Swiss-based luxury goods company Richemont [JSE: CFR], which is chaired by SA billionaire Johann Rupert, is placing about R40 billion worth of bonds on the market to bolster its liquidity and for the long term development of its Maisons and businesses.
“Whilst Richemont has a robust balance sheet and more than adequate cash resources, we view it prudent to secure additional liquidity to weather potentially tougher times ahead,” chief financial officer Burkhart Grund said in a statement on Tuesday.
Faced by a global collapse driven by lockdowns and the shutdown of the tourism industry, the luxury market fell by an estimated 25% in the first quarter of the year according to a report by global consultancy firm Bain & Company. The firm expects the slowdown to accelerate in the second quarter leading to a possible contraction of as much as 35% for the full year.
Reflecting the struggles in the luxury market, the 32-year old Richemont reported a profit slide for the year of 67% to about R18.6 billion.
Purple Group trading specialist Musa Makoni welcomed the move to raise liquidity.
“It (the transaction) will mainly help with providing a cash pile they can rely on, should they want to take on new ventures, or for working capital purposes,” he said, adding that the main challenge for most businesses during the Covid-19 pandemic is liquidity.
Market analyst Wayne McCurrie said Richemont was “very well” capitalised with no balance sheet and cash flow issues.

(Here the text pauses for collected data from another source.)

(** * ConvNetJS core: tensors, dot-product layers, max-pooling, network, trainer

    A shallow embedding of the JavaScript sources
      - [convnet_vol.js]                 (module [Vol]),
      - [convnet_layers_dotproducts.js]  (modules [ConvLayer], [FullyConnLayer]),
      - [convnet_layers_pool.js]         (module [PoolLayer]),
      - [convnet_net.js]                 (module [Net]),
      - [convnet_trainers.js]            (module [Trainer]),
      - [convnet_util.js]                (module [JS]),
    followed by the properties established about them.

    Modelling conventions.
    - A JavaScript number is an exact rational ([Q]); rounding, NaN and the
      infinities of IEEE doubles are not represented.  Sizes, coordinates and
      counters are integers ([Z]).
    - A numeric buffer ([Float64Array]) is a [list]; a write outside the
      buffer is dropped, as typed arrays do.  A read outside the buffer
      yields [undefined] in JavaScript and the default element here; the
      theorems carry the shape hypotheses under which every read is in range.
    - A [for] loop is a left fold over its index range, threading the
      variables the loop body assigns.
    - Exceptions, the console, the Gaussian generator and [Math.sqrt] live in
      a state-and-exception monad [JS.js] over the host [JS.World]. *)

From Stdlib Require Import ZArith QArith Qround Qabs List String Bool Lia Lqa.
Import ListNotations.

Local Open Scope Z_scope.

(* ================================================================== *)
(** ** Host environment and utilities ([convnet_util.js]) *)

Module JS.

Inductive error : Type :=
| AssertionError (message : string)
| TypeError
| RangeError.

(** The host: [Math.sqrt], the successive draws of [gaussRandom], how many
    of them were consumed, and what was printed with [console.log]. *)
Record World : Type := mkWorld {
  Math_sqrt : Q -> Q;
  gauss : nat -> Q;
  rng_pos : nat;
  console : list string
}.

Inductive outcome (A : Type) : Type :=
| Ok (a : A) (s : World)
| Throw (e : error).
Arguments Ok {A} a s.
Arguments Throw {A} e.

Definition js (A : Type) : Type := World -> outcome A.

Definition ret {A} (a : A) : js A := fun s => Ok a s.

Definition bind {A B} (m : js A) (k : A -> js B) : js B :=
  fun s => match m s with
           | Ok a s' => k a s'
           | Throw e => Throw e
           end.

Definition throw {A} (e : error) : js A := fun _ => Throw e.

(** The host after one more line on the console. *)
Definition logged (s : World) (line : string) : World :=
  mkWorld (Math_sqrt s) (gauss s) (rng_pos s) (console s ++ [line]).

Definition console_log (line : string) : js unit := fun s => Ok tt (logged s line).

Definition sqrt (x : Q) : js Q := fun s => Ok (Math_sqrt s x) s.

Definition gaussRandom : js Q :=
  fun s => Ok (gauss s (rng_pos s))
              (mkWorld (Math_sqrt s) (gauss s) (S (rng_pos s)) (console s)).

(** [randn(mu, std)] *)
Definition randn (mu std : Q) : js Q :=
  bind gaussRandom (fun r => ret (mu + r * std)%Q).

(** [assert(condition, message)] *)
Definition assert (condition : bool) (message : string) : js unit :=
  if condition then ret tt else throw (AssertionError message).

(** Indices [lo, lo+1, ..., hi-1] of a counting loop. *)
Definition range (lo hi : Z) : list Z :=
  map (fun k => lo + Z.of_nat k) (seq 0 (Z.to_nat (hi - lo))).

(** [for(var i=lo; i<hi; i++) body], on the assigned variables [S]. *)
Definition for_range {S} (lo hi : Z) (body : Z -> S -> S) (s : S) : S :=
  fold_left (fun acc i => body i acc) (range lo hi) s.

Definition for_ {S} (n : Z) (body : Z -> S -> S) (s : S) : S :=
  for_range 0 n body s.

“They have been paying out high dividends over the last few years, but they have reduced this year as a result of the virus,” said McCurrie. “Interest rates are also very low at the moment and Richemont is taking advantage of this.”
The share price was trading 2.3% stronger on Tuesday afternoon and for the year is down 7.8%.
Reflecting on the impact of Covid-19, Rupert last week assured that its Maisons would “survive these difficult times” and be supported by the balance sheet. Rupert said there would be “headwinds” in the months ahead, given that the luxury industry depends on customers’ willingness to spend. Richemont, however, is expecting its Maisons and online shopping to pull it through the storm.
“Since our 462 boutiques in China have re-opened after the virus, we have seen strong demand. Equally, the steps we have taken in recent years to change the way we operate [will see] the Maisons well positioned,” Rupert said. “In times when tourist traffic is impacted by concerns over the virus, internet shopping has proven to be a key avenue and will remain key to the growth of our business,” he added.
Bain expects any recovery in the market to be led by the Chinese consumer, who’ll account for 50% of the market by 2025.